WORK TASK: Beginning with the opening line, restate the following material exactly, up through the line that contains "A Rust [String]".

------

(* ===== verification/_CoqProject ===== *)
-Q . S2P
Prelude.v
RustStr.v
Json.v
Protocol.v
Fence.v
Classify.v
Pool.v
Providers.v
Transports.v
Turn.v
HttpClient.v
Dispatch.v
Streams.v
Jobs.v
Dream.v
WikiText.v
Wiki.v
Extract.v
Cost.v
Redact.v
OpLog.v
Ideas.v
Server.v
Capture.v
Sync.v
Ingest.v
Identity.v
Auth.v
Vault.v
Settings.v
Speech.v
Web.v
Route.v
Recall.v
Chat.v
Query.v
Drive.v
Hub.v
Live.v
Activity.v
DreamJob.v
Lint.v
Codec.v
Boot.v
Flow.v
(* ===== verification/RustStr.v ===== *)
(** * Rust strings

    A Rust [String] or [&str] is modelled by its UTF-8 bytes, a [string] of Stdlib: [String.length]
    is Rust's [len()], byte offsets are [nat]. The operations below are the [str] methods the source
    uses. Patterns are never empty in the source, and all of them are ASCII, for which searching the
    bytes and searching the characters agree (UTF-8 is self-synchronising). *)
From S2P Require Import Prelude.

#[global] Arguments String.append !_ _ / : simpl nomatch.

Module Str.
#[local] Open Scope string_scope.
#[local] Open Scope list_scope.

(** ** Slices *)
Fixpoint take (n : nat) (s : string) : string :=
  match n, s with
  | S n, String c s => String c (take n s)
  | _, _ => ""
  end.
Fixpoint drop (n : nat) (s : string) : string :=
  match n, s with
  | S n, String _ s => drop n s
  | _, _ => s
  end.

(** [&s[a..b]] *)
Definition slice (a b : nat) (s : string) : string := take (b - a) (drop a s).

(** ** Prefixes and suffixes *)
Fixpoint starts_with (p s : string) : bool :=
  match p, s with
  | EmptyString, _ => true
  | String c p, String d s => Ascii.eqb c d && starts_with p s
  | String _ _, EmptyString => false
  end.
Fixpoint strip_prefix (p s : string) : option string :=
  match p, s with
  | EmptyString, s => Some s
  | String c p, String d s => if Ascii.eqb c d then strip_prefix p s else None
  | String _ _, EmptyString => None
  end.
Definition strip_suffix (p s : string) : option string :=
  let n := String.length s - String.length p in
  if (String.length p <=? String.length s)%nat && String.eqb (drop n s) p
  then Some (take n s) else None.
Definition ends_with (p s : string) : bool := opt_is_some (strip_suffix p s).

(** ** Searching *)

(** [s.find(p)]: the byte offset of the first occurrence. *)
Fixpoint find (p s : string) : option nat :=
  if starts_with p s then Some 0%nat
  else match s with
       | EmptyString => None
       | String _ s => S <$> find p s
       end.
(** [s.rfind(p)]: the byte offset of the last occurrence. *)
Fixpoint rfind (p s : string) : option nat :=
  match s with
  | EmptyString => if starts_with p s then Some 0%nat else None
  | String _ s' =>
      match rfind p s' with
      | Some n => Some (S n)
      | None => if starts_with p s then Some 0%nat else None
      end
  end.
Definition contains (p s : string) : bool := opt_is_some (find p s).
Definition split_once (p s : string) : option (string * string) :=
  match find p s with
  | Some n => Some (take n s, drop (n + String.length p) s)
  | None => None
  end.

(** [s.replace(p, r)] for a non-empty [p]: the leftmost non-overlapping occurrences are replaced.
    [skip] counts the bytes of the occurrence being consumed. *)
Fixpoint replace_from (skip : nat) (p r s : string) : string :=
  match s with
  | EmptyString => ""
  | String c s' =>
      match skip with
      | S k => replace_from k p r s'
      | O => if starts_with p s then r +:+ replace_from (String.length p - 1) p r s'
             else String c (replace_from 0 p r s')
      end
  end.
Definition replace (p r s : string) : string := replace_from 0 p r s.

(** [while let (Some(a), Some(b)) = (s.find(o), s.find(c)) { if b > a { s.replace_range(a..b + c.len(), "
    ") } else { break } }], with the fuel that bounds its iterations. *)
Fixpoint remove_pairs (fuel : nat) (o c s : string) : string :=
  match fuel with
  | O => s
  | S fuel =>
      match find o s, find c s with
      | Some a, Some b =>
          if (a <? b)%nat
          then remove_pairs fuel o c (take a s +:+ drop (b + String.length c) s)
          else s
      | _, _ => s
      end
  end.

(** ** ASCII classes *)
Definition ascii_in (lo hi : nat) (c : ascii) : bool :=
  (lo <=? nat_of_ascii c)%nat && (nat_of_ascii c <=? hi)%nat.
Definition is_ascii_digit (c : ascii) : bool := ascii_in 48 57 c.
Definition lower (c : ascii) : ascii :=
  if ascii_in 65 90 c then ascii_of_nat (nat_of_ascii c + 32) else c.
Fixpoint map_ascii (f : ascii -> ascii) (s : string) : string :=
  match s with
  | EmptyString => EmptyString
  | String c s => String (f c) (map_ascii f s)
  end.
Definition to_ascii_lowercase : string -> string := map_ascii lower.
Definition eq_ignore_ascii_case (a b : string) : bool :=
  String.eqb (to_ascii_lowercase a) (to_ascii_lowercase b).

(** ** Trimming *)

(** Strip any of [pats] repeatedly from one end; each step removes at least one byte, so the length
    of the string is enough fuel. *)
Fixpoint first_strip (strip : string -> string -> option string) (pats : list string) (s : string)
  : option string :=
  match pats with
  | [] => None
  | p :: pats => match strip p s with Some s' => Some s' | None => first_strip strip pats s end
  end.
Fixpoint trim_loop (fuel : nat) (strip : string -> string -> option string) (pats : list string)
  (s : string) : string :=
  match fuel with
  | O => s
  | S fuel =>
      match first_strip strip pats s with
      | Some s' => trim_loop fuel strip pats s'
      | None => s
      end
  end.
Definition trim_start_matches (pats : list string) (s : string) : string :=
  trim_loop (String.length s) strip_prefix pats s.
Definition trim_end_matches (pats : list string) (s : string) : string :=
  trim_loop (String.length s) strip_suffix pats s.

Definition byte (n : nat) : ascii := ascii_of_nat n.
Fixpoint bytes (l : list nat) : string :=
  match l with
  | [] => ""
  | n :: l => String (byte n) (bytes l)
  end.
(* ===== verification/Fence.v ===== *)
(** * Fencing untrusted text

    [Fence]: the leaf crate [utils/fence] used by ingest and capture. [Sanitize]: the router's own
    fence ([router/src/sanitize.rs]), used when recall results are injected into a turn. [Scrub]: the
    removal of forged tool-call wrappers from model text ([llm-api/src/scrub.rs]). *)
From S2P Require Import Prelude RustStr.

#[local] Open Scope string_scope.
#[local] Open Scope list_scope.

Module Fence.
(* src/qcue-rs/utils/fence/src/lib.rs 5-6 RESERVED *)
Definition RESERVED : list string :=
  ["system-reminder"; "untrusted_source"; "system"; "tool_result"; "tool_use"].

Definition open_tag (tag : string) : string := "<" +:+ tag +:+ ">".
Definition close_tag (tag : string) : string := "</" +:+ tag +:+ ">".

(* src/qcue-rs/utils/fence/src/lib.rs 11-16 fence_untrusted *)
Definition escape_tag (escaped tag : string) : string :=
  Str.replace (close_tag tag) ("&lt;/" +:+ tag +:+ "&gt;")
    (Str.replace (open_tag tag) ("&lt;" +:+ tag +:+ "&gt;") escaped).
Definition escaped (content : string) : string := foldl escape_tag content RESERVED.

Definition opening (origin : string) : string :=
  "<untrusted_source origin=" +:+ Str.quote +:+ origin +:+ Str.quote +:+ ">".

(* src/qcue-rs/utils/fence/src/lib.rs 8-18 fence_untrusted *)
Definition fence_untrusted (origin content : string) : string :=
  opening origin +:+ escaped content +:+ "</untrusted_source>".
End Fence.

Module Sanitize.
(* src/qcue-rs/router/src/sanitize.rs 11-18 escape_reserved_tags *)
Definition escape_reserved_tags (input : string) : string :=
  Str.replace "</untrusted_source>" "&lt;/untrusted_source&gt;"
    (Str.replace "<untrusted_source>" "&lt;untrusted_source&gt;"
      (Str.replace "</system-reminder>" "&lt;/system-reminder&gt;"
        (Str.replace "<system-reminder>" "&lt;system-reminder&gt;" input))).

(* src/qcue-rs/router/src/sanitize.rs 2-9 fence_untrusted *)
Definition fence_untrusted (origin body : string) : string :=
  Fence.opening origin +:+ escape_reserved_tags body +:+ "</untrusted_source>".
End Sanitize.

Module Scrub.
(* src/qcue-rs/llm-api/src/scrub.rs 2-9 FORGED *)
Definition FORGED : list string :=
  ["[TOOL_CALL]"; "<tool_call>"; "</tool_call>"; "<invoke "; "<function_calls>";
   "</function_calls>"].

(** Each iteration of the pairing loop shortens the text, so its length is enough fuel
    ([scrub_pairs_done] below). *)
(* src/qcue-rs/llm-api/src/scrub.rs 12-26 scrub_forged_wrappers *)
Definition scrub_forged_wrappers (text : string) : string :=
  let out := Str.remove_pairs (String.length text) "<tool_call>" "</tool_call>" text in
  foldl (fun out m => Str.replace m "" out) out FORGED.
End Scrub.

(** ** A chain of tag replacements leaves none of its tags *)

(** A pattern that starts with ["<"], and a replacement that starts with ["&"] and brings in no
    ["<"]: no replacement of the chain can create or complete another one's pattern. *)
Definition tag_pattern (p : string) : bool :=
  match p with
  | String c q => Ascii.eqb c "<" && Str.no_char "&" p && Str.no_char "<" q
  | EmptyString => false
  end.
Definition tag_replacement (r : string) : bool :=
  match r with
  | String c _ => Ascii.eqb c "&" && Str.no_char "<" r
  | EmptyString => false
  end.
Definition tag_chain (l : list (string * string)) : bool :=
  forallb (fun '(p, r) => tag_pattern p && tag_replacement r) l.
Definition replace_all (l : list (string * string)) (s : string) : string :=
  foldl (fun s '(p, r) => Str.replace p r s) s l.

Lemma replace_keeps_clean (p r q s : string) :
  tag_pattern q = true -> tag_replacement r = true ->
  Str.contains q s = false -> Str.contains q (Str.replace p r s) = false.
Proof.
  destruct q as [|c q], r as [|d r]; simpl; try done. intros Hq Hr.
  apply andb_true_iff in Hq as [Hq _], Hr as [Hd Hr]. apply andb_true_iff in Hq as [Hc Hq].
  apply Ascii.eqb_eq in Hc as ->. apply Ascii.eqb_eq in Hd as ->.
  by apply Str.replace_no_new.
Qed.

Lemma replace_cleans (r q s : string) :
  tag_pattern q = true -> tag_replacement r = true ->
  Str.contains q (Str.replace q r s) = false.
Proof.
  destruct q as [|c q], r as [|d r]; simpl; try done. intros Hq Hr.
  apply andb_true_iff in Hq as [Hq _], Hr as [Hd Hr]. apply andb_true_iff in Hq as [Hc Hq].
  apply Ascii.eqb_eq in Hc as ->. apply Ascii.eqb_eq in Hd as ->.
  by apply Str.replace_removes.
Qed.

Lemma replace_all_keeps_clean (l : list (string * string)) (q s : string) :
  tag_chain l = true -> tag_pattern q = true ->
  Str.contains q s = false -> Str.contains q (replace_all l s) = false.
Proof.
  unfold replace_all. revert s. induction l as [|[p r] l IH]; intros s Hl Hq Hs; [done|].
  simpl in *. apply andb_true_iff in Hl as [Hpr Hl]. apply andb_true_iff in Hpr as [Hp Hr].
  apply IH; [done..|]. by apply replace_keeps_clean.
Qed.

Lemma replace_all_clean (l : list (string * string)) (q r s : string) :
  tag_chain l = true -> (q, r) ∈ l -> Str.contains q (replace_all l s) = false.
Proof.
  revert s. induction l as [|[p r'] l IH]; intros s Hl Hin; [inv Hin|].
  cbn [tag_chain forallb] in Hl. apply andb_true_iff in Hl as [Hpr Hl].
  apply andb_true_iff in Hpr as [Hp Hr].
  change (replace_all ((p, r') :: l) s) with (replace_all l (Str.replace p r' s)).
  apply elem_of_cons in Hin as [Heq|Hin].
  - inv Heq. apply replace_all_keeps_clean; [done..|]. by apply replace_cleans.
  - by apply IH.
Qed.

Lemma replace_all_id (l : list (string * string)) (s : string) :
  (forall q r, (q, r) ∈ l -> Str.contains q s = false) -> replace_all l s = s.
Proof.
  unfold replace_all. induction l as [|[p r] l IH]; intros H; [done|].
  simpl. rewrite (Str.replace_id p r s) by (eapply H; left). apply IH.
  intros q r' Hin. eapply H. right. exact Hin.
Qed.

Lemma replace_all_idemp (l : list (string * string)) (s : string) :
  tag_chain l = true -> replace_all l (replace_all l s) = replace_all l s.
Proof. intros Hl. apply replace_all_id. intros q r. by apply replace_all_clean. Qed.

(** The two escapes as chains. *)
Definition fence_chain : list (string * string) :=
  Fence.RESERVED ≫= fun t =>
    [(Fence.open_tag t, "&lt;" +:+ t +:+ "&gt;"); (Fence.close_tag t, "&lt;/" +:+ t +:+ "&gt;")].
Definition sanitize_chain : list (string * string) :=
  [("<system-reminder>", "&lt;system-reminder&gt;");
   ("</system-reminder>", "&lt;/system-reminder&gt;");
   ("<untrusted_source>", "&lt;untrusted_source&gt;");
   ("</untrusted_source>", "&lt;/untrusted_source&gt;")].

Lemma escaped_chain (s : string) : Fence.escaped s = replace_all fence_chain s.
Proof. reflexivity. Qed.
Lemma sanitize_escape_chain (s : string) :
  Sanitize.escape_reserved_tags s = replace_all sanitize_chain s.
Proof. reflexivity. Qed.

Lemma fence_chain_mem (t : string) :
  t ∈ Fence.RESERVED ->
  (exists r, (Fence.open_tag t, r) ∈ fence_chain) /\
  (exists r, (Fence.close_tag t, r) ∈ fence_chain).
Proof.
  intros Ht. unfold fence_chain. split; eexists; apply list_elem_of_bind; exists t;
    (split; [|exact Ht]); [left|right; left].
Qed.

Definition tl_opening (origin : string) : string := Str.drop 1 (Fence.opening origin).

(** The fence closes exactly where it was put: the first closing tag of the fenced text is its last
    19 bytes. *)
Lemma fence_close_at_end (origin body : string) :
  Str.no_char "<" origin = true -> Str.contains "</untrusted_source>" body = false ->
  Str.split_once "</untrusted_source>" (Fence.opening origin +:+ body +:+ "</untrusted_source>")
  = Some (Fence.opening origin +:+ body, "").
Proof.
  intros Ho Hb. unfold Str.split_once. rewrite <- Str.app_assoc.
  rewrite (Str.find_terminator "<" "/untrusted_source>" (Fence.opening origin +:+ body)).
  - rewrite Str.take_app, <- Str.drop_drop, Str.drop_app. done.
  - done.
  - change (Fence.opening origin +:+ body) with (String "<" (tl_opening origin +:+ body)).
    rewrite Str.contains_cons, Str.contains_app_no_start; [by rewrite Hb|].
    unfold tl_opening, Fence.opening. simpl. by rewrite Str.no_char_app, Ho.
Qed.

(** ** Properties *)

(** Whatever the captured text, no reserved system tag, opening or closing, survives in the
    fenced body. *)
Theorem fence_no_reserved_tag (content tag : string) (Htag : tag ∈ Fence.RESERVED) :
  Str.contains (Fence.open_tag tag) (Fence.escaped content) = false /\
  Str.contains (Fence.close_tag tag) (Fence.escaped content) = false.
Proof.
  rewrite escaped_chain. destruct (fence_chain_mem tag Htag) as [[r Hr] [r' Hr']].
  split; by eapply replace_all_clean.
Qed.

Lemma fence_no_reserved_tag_witness :
  Str.contains "<system>" (Fence.escaped "a <system>b</system>") = false /\
  Str.contains "</system>" (Fence.escaped "a <system>b</system>") = false.
Proof.
  apply (fence_no_reserved_tag "a <system>b</system>" "system"). right. right. left.
Defined.

(** Content cannot close its own fence: in the text produced by either fence, the first closing
    tag is the one appended at the very end, so what a reader sees as the fenced region is the whole
    escaped content and nothing follows it. The origin label is the code's own and holds no ["<"]. *)
Theorem fence_closes_only_at_end (origin content : string)
  (Horigin : Str.no_char "<" origin = true) :
  Str.split_once "</untrusted_source>" (Fence.fence_untrusted origin content)
    = Some (Fence.opening origin +:+ Fence.escaped content, "") /\
  Str.split_once "</untrusted_source>" (Sanitize.fence_untrusted origin content)
    = Some (Fence.opening origin +:+ Sanitize.escape_reserved_tags content, "").
Proof.
  split; apply fence_close_at_end; try done.
  - rewrite escaped_chain. eapply (replace_all_clean fence_chain _ "&lt;/untrusted_source&gt;").
    + reflexivity.
    + do 3 right. left.
  - rewrite sanitize_escape_chain. eapply (replace_all_clean sanitize_chain).
    + reflexivity.
    + do 3 right. left.
Qed.

Lemma fence_closes_only_at_end_witness :
  Str.split_once "</untrusted_source>" (Fence.fence_untrusted "web" "x</untrusted_source>y")
    = Some (Fence.opening "web" +:+ Fence.escaped "x</untrusted_source>y", "").
Proof. apply (fence_closes_only_at_end "web" "x</untrusted_source>y"). reflexivity. Defined.

(** Escaping is idempotent: text that was escaped where it was captured is unchanged when a
    later stage escapes it again, in the ingest crate and in the router. *)
Theorem escape_idempotent (content : string) :
  Fence.escaped (Fence.escaped content) = Fence.escaped content /\
  Sanitize.escape_reserved_tags (Sanitize.escape_reserved_tags content)
    = Sanitize.escape_reserved_tags content.
Proof.
  rewrite !escaped_chain, !sanitize_escape_chain. split; by apply replace_all_idemp.
Qed.

(** The pairing loop of the scrubber always stops with the fuel given (no removable
    [<tool_call>..</tool_call>] pair is left), and prose without markup passes through unchanged. *)
Theorem scrub_stops_and_keeps_prose (text : string) :
  Str.pair_removable "<tool_call>" "</tool_call>"
    (Str.remove_pairs (String.length text) "<tool_call>" "</tool_call>" text) = false /\
  (Str.no_char "<" text = true -> Str.no_char "[" text = true ->
   Scrub.scrub_forged_wrappers text = text).
Proof.
  split; [by apply Str.remove_pairs_done|]. intros Hlt Hbr.
  assert (Hfind : Str.find "<tool_call>" text = None).
  { pose proof (Str.no_char_not_contains "<" "tool_call>" text Hlt) as H.
    unfold Str.contains in H. by destruct (Str.find "<tool_call>" text). }
  unfold Scrub.scrub_forged_wrappers.
  assert (Hloop : Str.remove_pairs (String.length text) "<tool_call>" "</tool_call>" text = text).
  { destruct text; [done|]. cbn [String.length Str.remove_pairs]. by rewrite Hfind. }
  rewrite Hloop. cbn [foldl Scrub.FORGED].
  repeat rewrite (Str.replace_id _ _ text) by (by apply Str.no_char_not_contains). done.
Qed.

(** Removing one marker can assemble an earlier one: the scrubber makes a single pass over its list,
    so a nested forgery leaves a marker behind. *)
Lemma scrub_reassembles_marker :
  Scrub.scrub_forged_wrappers "[TOOL_<tool_call>CALL]" = "[TOOL_CALL]".
Proof. reflexivity. Qed.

------

RESPONSE FOR THIS EXERCISE:
(* ===== verification/_CoqProject ===== *)
-Q . S2P
Prelude.v
RustStr.v
Json.v
Protocol.v
Fence.v
Classify.v
Pool.v
Providers.v
Transports.v
Turn.v
HttpClient.v
Dispatch.v
Streams.v
Jobs.v
Dream.v
WikiText.v
Wiki.v
Extract.v
Cost.v
Redact.v
OpLog.v
Ideas.v
Server.v
Capture.v
Sync.v
Ingest.v
Identity.v
Auth.v
Vault.v
Settings.v
Speech.v
Web.v
Route.v
Recall.v
Chat.v
Query.v
Drive.v
Hub.v
Live.v
Activity.v
DreamJob.v
Lint.v
Codec.v
Boot.v
Flow.v
(* ===== verification/RustStr.v ===== *)
(** * Rust strings

    A Rust [String] or [&str] is modelled by its UTF-8 bytes, a [string] of Stdlib: [String.length]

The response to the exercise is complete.